如表1，2所示，其编码的表位序列分别来自人巨细胞病毒的15种抗原蛋白(pp28，pp50，pp65，pp150，pp71，gH，gB，IE-1，IE-2，US2，US3，US6，US11，UL16和UL18)，分别在病毒的黏附、复制、组装、免疫逃逸及再激活过程中表达；SYFPEITHI软件预测显示，它们能与14个HLA I等位基因位点(A2，A24，A1，A3，A11，A68，B44，B7，A23，A26，B35，B38，B8和B27)和7个HLA II等位基因位点(HLA-DR1，3，4，7，11，13，15)稳定结合并受其限制，中国人群覆盖率高达92.07％(75.49-99.99％)。应用MAPPP蛋白酶切预测系统对重组蛋白进行预测，结果显示产生的多肽可被水解成预期的表位。

本发明所述中国人群HLA特异人巨细胞病毒多表位腺病毒核酸疫苗的制备方法，其表位预测、基因重组、病毒包装步骤如下：

(1)、利用中国HLA I积累表型频率空间预测系统，对所选HCMV表位结合的14个HLA基因位点(A2，A24，A1，A3，A11，A68，B44，B7，A23，A26，B35，B38，B8和B27)组合进行预测，显示HLA特异的HCMV串联表位核酸疫苗在中国人群的覆盖率平均为92.07％(图1)。在HCMV的15种抗原蛋白(pp28，pp50，pp65，pp150，pp71，gH，gB，IE-1，IE-2，US2，US3，US6，US11，UL16和UL18)中选取83个表位，其中针对上述14个HLA I基因位点的CTL表位76个(表1)，针对HLA II基因位点的Th表位7个(表2)，理论上可以在各个阶段控制病毒的复制、防止HCMV疾病的形成。应用DNAMAN软件、Kozak规则及PubMedNucleotide NC_001347.Human herpesvirus 5 strain AD169 HCMV基因组得出了覆盖中国人群HLA特异的HCMV串联表位核苷酸序列，在起端加上了Kozak序列，可以获得多表位核苷酸序列在真核表达载体中的高效表达；末端加上了6个His标签序列，可以通过6×His抗体应用Western blot及细胞免疫化学方法检测HCMV多表位疫苗的表达；两端加入了Nhe I和Not I酶切位点，可以插入穿梭载体pHMCMV5载体的多克隆位点，有利于制备中国人群HLA特异的HCMV串联表位腺病毒载体核酸疫苗。

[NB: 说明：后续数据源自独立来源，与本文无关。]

Lemma zget_fmap {A B} (f : A → B) l i : zget (f <$> l) i = f <$> zget l i.
Proof. unfold zget. destruct (i <? 0); [done|]. apply list_lookup_fmap. Qed.
Lemma zset_fmap {A B} (f : A → B) l i x : f <$> zset i x l = zset i (f x) (f <$> l).
Proof. apply list_fmap_insert. Qed.
Lemma zset_fmap_same {A B} (f : A → B) l i x y : zget l i = Some x → f y = f x → f <$> zset i y l = f <$> l.
Proof. intros H E. rewrite zset_fmap. apply zset_same. rewrite zget_fmap, H. cbn. by rewrite E. Qed.

(** ** Links *)

Record link := mkLink { l_used : bool; l_reg : Z; l_prev : Z; l_next : Z }.
Definition link_of (d : CFE_TBL_AccessDescriptor_t) : link := mkLink (ac_UsedFlag d) (ac_RegIndex d) (ac_PrevLink d) (ac_NextLink d).

Abbreviation END := CFE_TBL_END_OF_LIST.

Fixpoint seg (H : list link) (r p c : Z) (l : list Z) (q n : Z) : Prop :=
  match l with
  | [] => p = q ∧ c = n
  | h :: l => c = h ∧ ∃ n', zget H h = Some (mkLink true r p n') ∧ seg H r h n' l q n
  end.

Section segs.
Implicit Types (H : list link) (l : list Z).

Lemma seg_app H r p c l1 l2 q n : seg H r p c (l1 ++ l2) q n ↔ ∃ m n', seg H r p c l1 m n' ∧ seg H r m n' l2 q n.
Proof.
  revert p c. induction l1 as [|h l1 IH]; intros p c; cbn.
  - split; [intros ?; by exists p, c|]. by intros (m & n' & [-> ->] & ?).
  - split.
    + intros (-> & n' & Hh & (m & k & ? & ?)%IH). exists m, k. eauto.
    + intros (m & k & (-> & n' & Hh & ?) & ?). split; [done|]. exists n'. split; [done|]. apply IH. eauto.
Qed.

Lemma seg_in H r p c l q n h : seg H r p c l q n → h ∈ l → ∃ p' n', zget H h = Some (mkLink true r p' n').
Proof.
  revert p c. induction l as [|k l IH]; intros p c; cbn; [by intros _ ?%elem_of_nil|].
  intros (-> & n' & Hk & Hs) [->|Hin]%elem_of_cons; [eauto|]. by eapply IH.
Qed.

Lemma seg_pos H r p c l q n h : seg H r p c l q n → h ∈ l → 0 <= h < Z.of_nat (length H).
Proof. intros Hs Hin. destruct (seg_in _ _ _ _ _ _ _ _ Hs Hin) as (? & ? & Hz). by eapply zget_lt. Qed.

(** Changes of other descriptors. *)
Lemma seg_frame H H' r p c l q n : (∀ h, h ∈ l → zget H' h = zget H h) → seg H r p c l q n → seg H' r p c l q n.
Proof.
  revert p c. induction l as [|k l IH]; intros p c Hf; cbn; [done|]. intros (-> & n' & Hk & Hs). split; [done|]. exists n'. split.
  - rewrite Hf; [done|]. apply list_elem_of_here.
  - apply IH; [|done]. intros h Hh. apply Hf. by apply list_elem_of_further.
Qed.
Lemma seg_set H r p c l q n h x : 0 <= h → h ∉ l → seg H r p c l q n → seg (zset h x H) r p c l q n.
Proof. intros Hh Hin. apply seg_frame. intros k Hk. apply zset_ne; [done|]. by intros ->. Qed.

(** The last descriptor of a part, or the one before it. *)
Lemma seg_last H r p c l q n : seg H r p c l q n → l = [] ∧ p = q ∧ c = n ∨ ∃ l', l = l' ++ [q].
Proof.
  revert p c. induction l as [|k l IH]; intros p c; cbn; [by left|]. intros (-> & n' & Hk & [(-> & -> & ->)|(l' & ->)]%IH); right.
  - by exists [].
  - by exists (k :: l').
Qed.

(** The first descriptor of a list that ends. *)
Lemma seg_head H r p c l q : seg H r p c l q END → l = [] ∧ c = END ∨ ∃ l', l = c :: l' ∧ 0 <= c.
Proof.
  destruct l as [|h l]; cbn; [by intros [_ ->]; left|]. intros (-> & n' & Hh & _). right. exists l. split; [done|].
  apply zget_lt in Hh. lia.
Qed.
Lemma seg_head_end H r p c l q : seg H r p c l q END → c = END ↔ l = [].
Proof. intros [[-> ->]|(l' & -> & Hc)]%seg_head; [done|]. unfold END in *. split; [lia|done]. Qed.

(** The next link of the last descriptor, and the previous link of the first. *)
Lemma seg_set_next H r p c l q n n' u r' pq nq : NoDup l → l ≠ [] → seg H r p c l q n → zget H q = Some (mkLink u r' pq nq) →
  seg (zset q (mkLink u r' pq n') H) r p c l q n'.
Proof.
  intros Hnd Hne Hs Hq. destruct (seg_last _ _ _ _ _ _ _ Hs) as [(? & _)|(l' & ->)]; [done|].
  apply seg_app in Hs as (m & k & Hs1 & Hs2). cbn in Hs2. destruct Hs2 as (-> & n2 & Hq' & _ & ->).
  apply NoDup_app in Hnd as (_ & Hnin & _). assert (Hp : 0 <= q) by (apply zget_lt in Hq; lia).
  apply seg_app. exists m, q. split.
  - apply seg_set; [done| |done]. intros Hin. apply (Hnin _ Hin). by apply list_elem_of_singleton.
  - cbn. split; [done|]. exists n'. split; [|done]. rewrite Hq in Hq'. injection Hq' as -> -> -> ->. by eapply zset_eq.
Qed.

Lemma seg_set_prev H r p p' h l q n u r' ph nh : NoDup (h :: l) → seg H r p h (h :: l) q n → zget H h = Some (mkLink u r' ph nh) →
  seg (zset h (mkLink u r' p' nh) H) r p' h (h :: l) q n.
Proof.
  intros [Hnin Hnd]%NoDup_cons Hs Hh. assert (Hp : 0 <= h) by (apply zget_lt in Hh; lia).
  cbn in *. destruct Hs as (_ & n' & Hz & Hs). rewrite Hh in Hz. injection Hz as -> -> -> ->. split; [done|]. exists n'. split; [by eapply zset_eq|].
  by apply seg_set.
Qed.
End segs.

(** ** The lists of all tables

    [al] gives the descriptors of each table, [heads] the first one. *)
Record links_ok (al : Z → list Z) (H : list link) (heads : list Z) : Prop := {
  lo_seg r c : zget heads r = Some c → ∃ q, seg H r END c (al r) q END;
  lo_nodup r c : zget heads r = Some c → NoDup (al r);
  lo_used h x : zget H h = Some x → l_used x = true → is_Some (zget heads (l_reg x)) ∧ h ∈ al (l_reg x);
}.

Definition upd_al (r : Z) (l : list Z) (al : Z → list Z) : Z → list Z := λ k, if k =? r then l else al k.
Lemma upd_al_eq r l al : upd_al r l al r = l.
Proof. unfold upd_al. by rewrite Z.eqb_refl. Qed.
Lemma upd_al_ne r l al k : k ≠ r → upd_al r l al k = al k.
Proof. intros. unfold upd_al. by rewrite (proj2 (Z.eqb_neq _ _)). Qed.

Section links.
Context (al : Z → list Z) (H : list link) (heads : list Z) (Hok : links_ok al H heads).

Lemma lo_in r c h : zget heads r = Some c → h ∈ al r → ∃ p n, zget H h = Some (mkLink true r p n).
Proof. intros (q & Hs)%(lo_seg _ _ _ Hok) Hin. by eapply seg_in. Qed.

Lemma lo_disjoint r r' c c' h : zget heads r = Some c → zget heads r' = Some c' → h ∈ al r → h ∈ al r' → r = r'.
Proof.
  intros Hr Hr' (p & n & E)%(lo_in _ _ _ Hr) (p' & n' & E')%(lo_in _ _ _ Hr'). rewrite E in E'. by injection E'.
Qed.

Lemma lo_end r c : zget heads r = Some c → c = END ↔ al r = [].
Proof. intros (q & Hs)%(lo_seg _ _ _ Hok). by eapply seg_head_end. Qed.

(** The number of descriptors of a table: walks with more fuel end. *)
Lemma lo_length r c : zget heads r = Some c → (length (al r) <= length H)%nat.
Proof.
  intros Hr. pose proof (lo_nodup _ _ _ Hok _ _ Hr) as Hnd.
  assert (Hincl : al r ⊆ seqZ 0 (Z.of_nat (length H))).
  { intros h (p & n & E%zget_lt)%(lo_in _ _ _ Hr). apply elem_of_seqZ. lia. }
  pose proof (submseteq_length _ _ (NoDup_submseteq _ _ Hnd Hincl)) as Hl. rewrite length_seqZ in Hl. lia.
Qed.
End links.

(** ** Changes of the lists *)

Definition zalter {A} (f : A → A) (i : Z) (l : list A) : list A := match zget l i with Some x => zset i (f x) l | None => l end.

Lemma zalter_get {A} (f : A → A) i j (l : list A) : zget (zalter f i l) j = if decide (j = i) then f <$> zget l j else zget l j.
Proof.
  unfold zalter. destruct (zget l i) as [x|] eqn:E.
  - rewrite (zset_get _ _ _ _ _ E). destruct (decide (j = i)) as [->|]; [by rewrite E|done].
  - destruct (decide (j = i)) as [->|]; [by rewrite E|done].
Qed.
Lemma zalter_length {A} (f : A → A) i (l : list A) : length (zalter f i l) = length l.
Proof. unfold zalter. destruct (zget l i); [apply zset_length|done]. Qed.
Lemma zalter_set {A} (f : A → A) i (l : list A) x : zget l i = Some x → zalter f i l = zset i (f x) l.
Proof. unfold zalter. by intros ->. Qed.

Definition set_next (n p : Z) (H : list link) : list link :=
  if p =? END then H else zalter (λ x, mkLink (l_used x) (l_reg x) (l_prev x) n) p H.
Definition set_prev (p n : Z) (H : list link) : list link :=
  if n =? END then H else zalter (λ x, mkLink (l_used x) (l_reg x) p (l_next x)) n H.
Definition set_used (u : bool) (h : Z) (H : list link) : list link :=
  zalter (λ x, mkLink u (l_reg x) (l_prev x) (l_next x)) h H.

Lemma set_next_ne n p H k : k ≠ p → zget (set_next n p H) k = zget H k.
Proof. intros Hk. unfold set_next. destruct (p =? END); [done|]. rewrite zalter_get. by rewrite decide_False. Qed.
Lemma set_prev_ne n p H k : k ≠ n → zget (set_prev p n H) k = zget H k.
Proof. intros Hk. unfold set_prev. destruct (n =? END); [done|]. rewrite zalter_get. by rewrite decide_False. Qed.
Lemma set_used_ne u h H k : k ≠ h → zget (set_used u h H) k = zget H k.
Proof. intros Hk. unfold set_used. rewrite zalter_get. by rewrite decide_False. Qed.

(2)、采用重叠区扩增基因拼接法(SOEing)和PCR技术成功合成了HCMV多表位疫苗全长基因CTL·Th(其核苷酸序列如SEQ ID No.1所示)。利用同源重组技术，将CTL·Th基因插入穿梭载体pHMCMV5的Nhe I/Not I酶切位点，构建穿梭载体pHMCMV5-CTL·Th，应用Nhe I/Not I酶切分析和测序分析鉴定目的载体，证实已成功构建了穿梭载体pHMCMV5-CTL·Th。利用I-CeuI/PI-SceI双酶切和体外重组技术将穿梭载体上包含CMV启动子、目的基因和SV40 polyA尾的表达盒插入腺病毒表达载体pAd5F35，构建重组腺病毒疫苗表达载体Ad5F35-CTL·Th，应用Xho I和I-Ceu I/PI-SceI酶切分析和测序分析鉴定目的载体，证实已成功构建了重组腺病毒疫苗表达载体pAd5F35-CTL·Th。

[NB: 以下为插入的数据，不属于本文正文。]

(** The block a pointer points at. *)
Definition mem {FS CS} (K : core FS CS) (p : tptr) : option (list Z) :=
  match p with PNull => None | PPool a => kM K !! a | PApp a => kA K !! a end.

Section core.
Context {PS FS CS : Type} `{Pool : MemPool PS} `{Files : OSFile FS} `{Store : CDSStore CS} `{Cfg : TblCfg}.
Context `{PoolOK : !MemPoolOK PS} `{FilesOK : !OSFileOK FS} `{PoolSt : !TblPoolOK PS} `{StoreOK : !CDSStoreOK CS}.
Abbreviation TG := (CFE_TBL_Global_t PS FS CS).
Abbreviation KS := (core FS CS).
Implicit Types (K : KS) (s : TG).

Definition core_of (s : TG) : KS :=
  mkCore FS CS (Handles s) (Registry s) (LoadBuffs s) (CritReg s) (ValidationResults s) (DumpControlBlocks s) (TblMem s)
    (p_live (TblPool s)) (AppMem s) (TblFiles s) (Cds s) (tg_RegistryMutex s) (tg_WorkBufMutex s) (tg_TableTaskAppId s) (tg_HkTlmTblRegIndex s).

Definition wH (l : list CFE_TBL_AccessDescriptor_t) K : KS :=
  mkCore FS CS l (kR K) (kL K) (kC K) (kV K) (kD K) (kM K) (kP K) (kA K) (kF K) (kS K) (kReg K) (kWork K) (kTask K) (kHk K).
Definition wR (l : list CFE_TBL_RegistryRec_t) K : KS :=
  mkCore FS CS (kH K) l (kL K) (kC K) (kV K) (kD K) (kM K) (kP K) (kA K) (kF K) (kS K) (kReg K) (kWork K) (kTask K) (kHk K).
Definition wL (l : list CFE_TBL_LoadBuff_t) K : KS :=
  mkCore FS CS (kH K) (kR K) l (kC K) (kV K) (kD K) (kM K) (kP K) (kA K) (kF K) (kS K) (kReg K) (kWork K) (kTask K) (kHk K).
Definition wC (l : list CFE_TBL_CritRegRec_t) K : KS :=
  mkCore FS CS (kH K) (kR K) (kL K) l (kV K) (kD K) (kM K) (kP K) (kA K) (kF K) (kS K) (kReg K) (kWork K) (kTask K) (kHk K).
Definition wV (l : list CFE_TBL_ValidationResult_t) K : KS :=
  mkCore FS CS (kH K) (kR K) (kL K) (kC K) l (kD K) (kM K) (kP K) (kA K) (kF K) (kS K) (kReg K) (kWork K) (kTask K) (kHk K).
Definition wD (l : list CFE_TBL_DumpControl_t) K : KS :=
  mkCore FS CS (kH K) (kR K) (kL K) (kC K) (kV K) l (kM K) (kP K) (kA K) (kF K) (kS K) (kReg K) (kWork K) (kTask K) (kHk K).
Definition wM (m : gmap addr (list Z)) K : KS :=
  mkCore FS CS (kH K) (kR K) (kL K) (kC K) (kV K) (kD K) m (kP K) (kA K) (kF K) (kS K) (kReg K) (kWork K) (kTask K) (kHk K).
Definition wP (p : gmap addr Z) K : KS :=
  mkCore FS CS (kH K) (kR K) (kL K) (kC K) (kV K) (kD K) (kM K) p (kA K) (kF K) (kS K) (kReg K) (kWork K) (kTask K) (kHk K).
Definition wA (m : gmap addr (list Z)) K : KS :=
  mkCore FS CS (kH K) (kR K) (kL K) (kC K) (kV K) (kD K) (kM K) (kP K) m (kF K) (kS K) (kReg K) (kWork K) (kTask K) (kHk K).
Definition wF (f : FS) K : KS :=
  mkCore FS CS (kH K) (kR K) (kL K) (kC K) (kV K) (kD K) (kM K) (kP K) (kA K) f (kS K) (kReg K) (kWork K) (kTask K) (kHk K).
Definition wS (c : CS) K : KS :=
  mkCore FS CS (kH K) (kR K) (kL K) (kC K) (kV K) (kD K) (kM K) (kP K) (kA K) (kF K) c (kReg K) (kWork K) (kTask K) (kHk K).
Definition wReg (b : bool) K : KS :=
  mkCore FS CS (kH K) (kR K) (kL K) (kC K) (kV K) (kD K) (kM K) (kP K) (kA K) (kF K) (kS K) b (kWork K) (kTask K) (kHk K).
Definition wWork (b : bool) K : KS :=
  mkCore FS CS (kH K) (kR K) (kL K) (kC K) (kV K) (kD K) (kM K) (kP K) (kA K) (kF K) (kS K) (kReg K) b (kTask K) (kHk K).
Definition wHk (z : Z) K : KS :=
  mkCore FS CS (kH K) (kR K) (kL K) (kC K) (kV K) (kD K) (kM K) (kP K) (kA K) (kF K) (kS K) (kReg K) (kWork K) (kTask K) z.

Definition set_mem (p : tptr) (new : list Z) K : KS :=
  match p with PNull => K | PPool a => wM (<[a := new]> (kM K)) K | PApp a => wA (<[a := new]> (kA K)) K end.

Definition wpk {A} (c : M TG A) (Q : A → KS → Prop) (K : KS) : Prop :=
  ∀ s, core_of s = K → wp c (λ a s', Q a (core_of s')) s.

(** ** Rules *)

Lemma wpk_wp {A} (c : M TG A) Q s : wpk c Q (core_of s) → wp c (λ a s', Q a (core_of s')) s.
Proof. intros H. by apply H. Qed.

Lemma wpk_ret {A} (a : A) Q K : Q a K → wpk (mret a) Q K.
Proof. by intros H s <-. Qed.

Lemma wpk_bind {A B} (c : M TG A) (k : A → M TG B) Q K : wpk c (λ a, wpk (k a) Q) K → wpk (c ≫= k) Q K.
Proof. intros H s E. apply wp_bind. eapply wp_mono; [by apply H|]. intros a s' Ha. by apply Ha. Qed.

Lemma wpk_mono {A} (c : M TG A) (P Q : A → KS → Prop) K : wpk c P K → (∀ a K', P a K' → Q a K') → wpk c Q K.
Proof. intros H HPQ s E. eapply wp_mono; [by apply H|]. auto. Qed.

Lemma wpk_gets {A} (f : TG → A) Q K : (∀ s, core_of s = K → Q (f s) K) → wpk (gets f) Q K.
Proof. intros H s <-. apply wp_gets. by apply H. Qed.

Lemma wpk_gets_any {A} (f : TG → A) Q K : (∀ a, Q a K) → wpk (gets f) Q K.
Proof. intros H. apply wpk_gets. auto. Qed.

Lemma wpk_modify (f : TG → TG) (Q : unit → KS → Prop) K : (∀ s, core_of s = K → Q tt (core_of (f s))) → wpk (modify f) Q K.
Proof. intros H s E. apply wp_modify. by apply H. Qed.

Lemma wpk_modify_any (f : TG → TG) (Q : unit → KS → Prop) K : (∀ s, core_of (f s) = core_of s) → Q tt K → wpk (modify f) Q K.
Proof. intros H HQ. apply wpk_modify. intros s E. by rewrite H, E. Qed.

Lemma wpk_event id type (Q : unit → KS → Prop) K : Q tt K → wpk (event id type) Q K.
Proof. by apply wpk_modify_any. Qed.

Lemma wpk_hkp f (Q : unit → KS → Prop) K : Q tt K → wpk (hkp f) Q K.
Proof. by apply wpk_modify_any. Qed.

Lemma wpk_of_option {A} (o : option A) a Q K : o = Some a → Q a K → wpk (of_option o) Q K.
Proof. intros -> H s <-. done. Qed.

Lemma wpk_tbl_get {A} (l : list A) i x Q K : zget l i = Some x → Q x K → wpk (tbl_get l i) Q K.
Proof. intros H. unfold tbl_get. by apply wpk_of_option. Qed.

(3)、应用PacI线性化重组腺病毒表达载体pAd5F35-CTL·Th，用脂质体2000转染HEK293，包装成重组腺病毒Ad5F35-CTL·Th，待培养10±1天出现CPE效应时收取病毒；应用HEK293细胞大量扩增重组腺病毒Ad5F35-CTL·Th，扩增至五代，应用快速腺病毒感染性滴度(TCID50)检测试剂盒测定大量扩增后的的重组腺病毒的滴度，滴度为2.5×10⁹IU/L，证实成功包装出大量的Ad5F35-CTL·Th重组腺病毒疫苗。而且证实在包装细胞中，目的基因CTL·Th在mRNA和蛋白质水平均有表达。

(4)、应用Ad5F35-CTL·Th重组腺病毒转染外周血单个核细胞(PBMCs)，在转染后10天PBMCs仍保持90％以上的活性，说明重组腺病毒Ad5F35-CTL·Th毒性极低；而且HCMV多表位疫苗刺激PBMCs后，可引起HCMV特异性CTL的扩增，从而杀伤特异的靶细胞。

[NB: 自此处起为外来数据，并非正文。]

(* ===== verification/TblOps.v ===== *)
(** * Table services: the internal functions keep the invariant *)
From S2P Require Import Prelude Config Msg ResourceId Cstring EsApp TimeApi SbState TblConfig EsCrc FsFile TblState TblInternal TblLinks TblCore TblInv.
Import ListNotations.

Ltac kstep :=
  lazymatch goal with
  | |- wpk (_ ≫= _) _ _ => apply wpk_bind
  | |- wpk (mret _) _ _ => apply wpk_ret
  | |- wpk (event _ _) _ _ => apply wpk_event
  | |- wpk (hkp _) _ _ => apply wpk_hkp
  end; cbn beta match.
Ltac kgo := zred; repeat (kstep; zred).

Ltac walk_step := 
  cbn [seg] in *; match goal with H : _ ∧ ∃ n', _ |- _ => let n' := fresh "n" in let Hz := fresh "Hz" in let Hs := fresh "Hs" in
    destruct H as (-> & n' & Hz & Hs); pose proof (zget_lt _ _ _ Hz) as [? _]; rewrite zget_fmap in Hz; apply fmap_Some in Hz as (d & Hd & Hlk); injection Hlk as Hu Hri Hp Hn end.

Section ops.
Context {PS FS CS : Type} `{Pool : MemPool PS} `{Files : OSFile FS} `{Store : CDSStore CS} `{Cfg : TblCfg}.
Context `{PoolOK : !MemPoolOK PS} `{FilesOK : !OSFileOK FS} `{PoolSt : !TblPoolOK PS} `{StoreOK : !CDSStoreOK CS}.
Abbreviation TG := (CFE_TBL_Global_t PS FS CS).
Abbreviation KS := (core FS CS).
Implicit Types (K : KS) (s : TG) (X : Z → Prop).

(** What every step keeps. *)
Definition kept K0 K : Prop := kTask K = kTask K0 ∧ kReg K = kReg K0 ∧ kWork K = kWork K0.
Definition good (al : Z → list Z) X (K0 K : KS) : Prop := inv al K ∧ keeps X K0 K ∧ kept K0 K.

Lemma kept_refl K : kept K K.
Proof. done. Qed.
Lemma kept_trans K1 K2 K3 : kept K1 K2 → kept K2 K3 → kept K1 K3.
Proof. unfold kept. intros (? & ? & ?) (? & ? & ?). split_and!; congruence. Qed.
Lemma good_refl al X K : inv al K → good al X K K.
Proof. intros. split_and!; [done|apply keeps_refl|done..]. Qed.
Lemma good_step al al' X K0 K K' : good al X K0 K → good al' X K K' → good al' X K0 K'.
Proof. intros (_ & Hk & Ht) (I & Hk' & Ht'). split_and!; [done|by eapply keeps_trans|by eapply kept_trans]. Qed.

(** ** Handles *)

Lemma used_reg al K h d : inv al K → zget (kH K) h = Some d → ac_UsedFlag d = true →
  ∃ rec, zget (kR K) (ac_RegIndex d) = Some rec ∧ inuse rec ∧ h ∈ al (ac_RegIndex d).
Proof.
  intros I Hh Hu. destruct (lo_used _ _ _ (i_links _ _ I) h (link_of d)) as [[c Hc] Hin]; [by rewrite zget_fmap, Hh|done|].
  rewrite zget_fmap in Hc. apply fmap_Some in Hc as (rec & Hr & ->). exists rec. split_and!; [done| |done].
  intros E. cbn in Hin. assert (al (ac_RegIndex d) = []) as El; [|by rewrite El in Hin; apply elem_of_nil in Hin].
  eapply (lo_end _ _ _ (i_links _ _ I) (ac_RegIndex d)); [|exact E]. cbn in Hr. by rewrite zget_fmap, Hr.
Qed.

本发明所述中国人群HLA特异的HCMV多表位腺病毒核酸疫苗的免疫效果评价

(a)、利用EBV成功转化了PBMCs，建立了2株类淋巴母细胞系(1ymphoblastoidcell lines，LCL)；

(b)、应用HCMV多表位腺病毒载体疫苗Ad5F35-CTL·Th刺激HCMV健康携带者的PBMCs，体外高效扩增了抗原特异性CTL；

(c)、Ad5F35-CTL·Th编码的HCMV CTL表位可被细胞内源性加工提呈，从而被特异性CTL杀伤；Ad5F35-CTL·Th刺激PBMCs后，可引起HCMV特异性CTL的扩增，从而杀伤特异的靶细胞，而且随效靶比升高，Ad5F35-CTL·Th扩增的CTL细胞杀伤活性增强；

(d)、应用ELISPOT实验检测Ad5F35-CTL·Th刺激HCMV健康携带者的PBMCs和抗原特异性CTL分泌IFN-γ的情况，结果发现Ad5F35-CTL·Th可高效刺激PBMCs分泌IFN-γ，两次刺激扩增生成的CTL，可产生更高的大量分泌IFN-γ。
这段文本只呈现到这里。